In this study, a one-part alkali-activated slag (AAS) composed of ground-granulated blast furnace slag, desulfurized gypsum, and hydrated lime is proposed as alternative to cement for the production of cemented fine tailings backfill (CFTB), which is an environmentally friendly binder consisting of 93.72 wt.% industrial solid waste. Results show that AAS with 67.83 wt.% slag, 25.92 wt.% desulfurized gypsum, and 6.25 wt.% hydrated lime yields the highest strength, which is 1.7–3.2 times that of ordinary Portland cement (OPC).

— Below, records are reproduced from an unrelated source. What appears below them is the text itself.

Lemma yoy_bookings_total (rows : list Row) :
  list_sum (map snd (yoy rows))
  = length (List.filter
              (fun r => bool_decide (is_Some (Month r)) && bool_decide (is_Some (ADR r)))
              rows).
Proof.
  rewrite yoy_calendar, map_map. unfold yoy_row. cbn [snd].
  rewrite (list_sum_filter_nonzero
             (fun m => series_count (map ADR (month_rows rows m)))).
  2:{ intros m Hm. apply negb_false_iff, Nat.eqb_eq, length_zero_iff_nil in Hm.
      by rewrite Hm. }
  erewrite map_ext; [|intros m; apply series_count_filter].
  unfold month_rows.
  apply (groups_partition Month (fun m r => bool_decide (Month r = Some m))).
  - intros k r. apply bool_decide_eq_true.
  - apply MONTHS_NoDup.
  - intros r k _. apply Month_In.
Qed.

Lemma filtered_has_date (data : DataFrame) (s e : date) (r : Row) :
  In r (df_rows (filtered data s e)) -> is_Some (check_in r).
Proof.
  rewrite filtered_rows, filter_In, filter_mask_spec.
  intros (_ & d & Hd & _). eauto.
Qed.

Lemma Month_is_Some (r : Row) : is_Some (Month r) <-> is_Some (check_in r).
Proof. unfold Month. destruct (check_in r); simpl; split; intros [? ?]; eauto; done. Qed.

Lemma count_dated_ADR (data : DataFrame) (s e : date) :
  length (List.filter
            (fun r => bool_decide (is_Some (Month r)) && bool_decide (is_Some (ADR r)))
            (df_rows (filtered data s e)))
  = series_count (map ADR (df_rows (filtered data s e))).
Proof.
  rewrite (series_count_filter (B:=Q) ADR). f_equal. apply filter_ext_in'. intros r Hr.
  rewrite bool_decide_eq_true_2; [done|].
  by apply Month_is_Some, (filtered_has_date data s e).
Qed.

End Totals.

(** The booking counts of the year-over-year chart add up to the number of
    filtered rows that have an ADR: a row is counted in one month, and no
    row with an ADR is lost. *)
Theorem yoy_bookings_cover_filtered
    (data : Pandas.DataFrame) (start_date end_date : date) :
  list_sum (map snd (App.yoy (Pandas.df_rows (App.filtered data start_date end_date))))
  = Pandas.series_count (map ADR (Pandas.df_rows (App.filtered data start_date end_date))).
Proof. rewrite yoy_bookings_total. apply count_dated_ADR. Qed.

Aside from calcium silicate hydrate gel, appreciable quantity of ettringite characterized by interlocking needles structure and high bound water is also produced during the AAS hydration process. In addition, the hydration heat of the AAS binder is 48% less than that of OPC. Moreover, CFTB made of AAS provides better workability than that of CFTB with OPC up to 20 h. The findings of this study will contribute to the production of more cost-effective, durable, and environmental-friendly cemented fine tailings backfill.